Het jaar daarop, bij het WK van 1953, stond hij in de finale tegenover de Italiaan Campana, die hij het jaar daarvoor nog uit het toernooi had gefietst. Piet won. Dacht hij. Maar de jury besliste dat ze gelijk waren gefinisht en een kwartier later besliste de jury dat de renners een halve ronde voor het einde ook nog gelijk waren geweest, maar dat een ronde voor het einde de Italiaan toch een fractie voor had gelegen en op grond daarvan tot winnaar werd verklaard.
Opnieuw vertelde Piet de Nederlandse bondsvertegenwoordigers wat hij van ze dacht toen ze geen protest wilden indienen. 'Het is jammer Piet. Volgend jaar beter.'
Maar het volgende jaar, 1954, ging het niet beter. In de halve finale dacht hij nog een ronde te moeten rijden, toen hij plotseling werd afgeschoten. De wedstrijd was afgelopen vóór hij, als gebruikelijk, in de laatste ronde kon versnellen. Nederland had voor het WK een jurylid mogen leveren, die op het hoogtepunt vergat het rondebord te bedienen. Opnieuw werd er geen protest ingediend. 'Jammer Piet, volgend jaar beter. Maar als je morgen toch naar huis gaat, vergeet dan niet de voorgeschoten dagvergoeding terug te geven.'
Piets fiets vloog over de tafel en het jaar daarop was hij wielrenner af. Het werd een sigarenzaak in de Bilderdijkstraat in Amsterdam. En toen de supermarkt opkwam, die bovendien sigaretten mocht gaan verkopen, werd het een distributiepunt voor Het Parool. Piet heeft niet meer gefietst, maar bleef betrokken bij de wielrennerij.

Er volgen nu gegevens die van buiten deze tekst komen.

(** One page, then a failure. *)
Definition failing_pages (i : nat) : history_response :=
  match i with
  | 0%nat => page [plain "105.5"]
  | _ => history_failed "channel_not_found"
  end.

(** A page of bot messages, then a page with a message without subtype. *)
Definition bot_pages (i : nat) : history_response :=
  match i with
  | 0%nat => page [from_bot "105.5"]
  | _ => page [from_bot "104.4"; plain "103.3"]
  end.

(** A page where the only message without subtype is not of type
    ["message"], then an empty page. *)
Definition mixed_pages (i : nat) : history_response :=
  match i with
  | 0%nat => page [from_bot "105.5";
                   {| m_ts := "104.4"; m_type := "file"; m_subtype := None |}]
  | _ => page []
  end.

Definition general_only : list channel_info := [ {| c_id := "C1"; c_name := "general" |} ].

Definition two_rules : list rule :=
  [ {| r_channel := "#general"; r_days := PStr "30"; r_id := None |};
    {| r_channel := "#random"; r_days := PStr "60"; r_id := None |} ].

Definition one_rule : list rule :=
  [ {| r_channel := "#general"; r_days := PStr "30"; r_id := None |} ].

(** A page, then a page that repeats its oldest message and adds none. *)
Definition repeating_pages (i : nat) : history_response :=
  match i with
  | 0%nat => page [plain "105.5"; plain "104.4"]
  | _ => page [plain "104.4"]
  end.

(** The scripted service that answers the history requests by [pages]. *)
Definition paging (pages : nat -> history_response) : @environment Z Z :=
  scripted general_only pages (fun _ => deleted_ok).

(** ** More ways to read a run *)

(** An event a pass of the deleter may leave: a delete request for
    [channel] or a log line. *)
Definition is_pass_event {Timestamp} (channel : string) (e : @event Timestamp) : Prop :=
  (exists ts, e = ApiCall (ChatDelete channel ts)) \/ (exists l msg, e = Log l msg).

(** The lengths of the sleeps among the events, in order. *)
Definition sleeps {Timestamp} (evs : list (@event Timestamp)) : list Z :=
  omap (fun e => match e with
                 | Sleep seconds => Some seconds
                 | _ => None
                 end) evs.

(** A rule after [map_channels_to_their_id] went over it: the name without
    hash signs and the id the dictionary holds for it. *)
Definition resolved (mapping : gmap string string) (r : rule) : rule :=
  {| r_channel := remove_hash (r_channel r);
     r_days := r_days r;
     r_id := mapping !! remove_hash (r_channel r) |}.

De wielersport in Amsterdam ligt al weer enige decennia op zijn gat. Van de zeven verenigingen die er in de jaren vijftig waren, zijn er nog twee over, met vergrijsde besturen en weinig leden. De laatste belangrijk Amsterdamse renner was Gerrie Knetemann, wiens wereldtitel ook al weer 25 jaar oud is.
Maar reünies zijn niet bedoeld om te praten over problemen. Reünies zijn er om herinneringen op te halen aan de tijd dat er nog werd gereden zonder hartslagmeters, zonnebrillen en oordopjes. Toen koersinzicht nog telde en de wielen van een racefiets met vleugelmoeren vastzaten. Alleen de KNWU lijkt niet veranderd. Als antwoord op zijn uitnodiging kreeg Van Heusden te horen dat niemand in de gelegenheid was om te komen, maar dat hem niettemin veel succes werd toegewenst.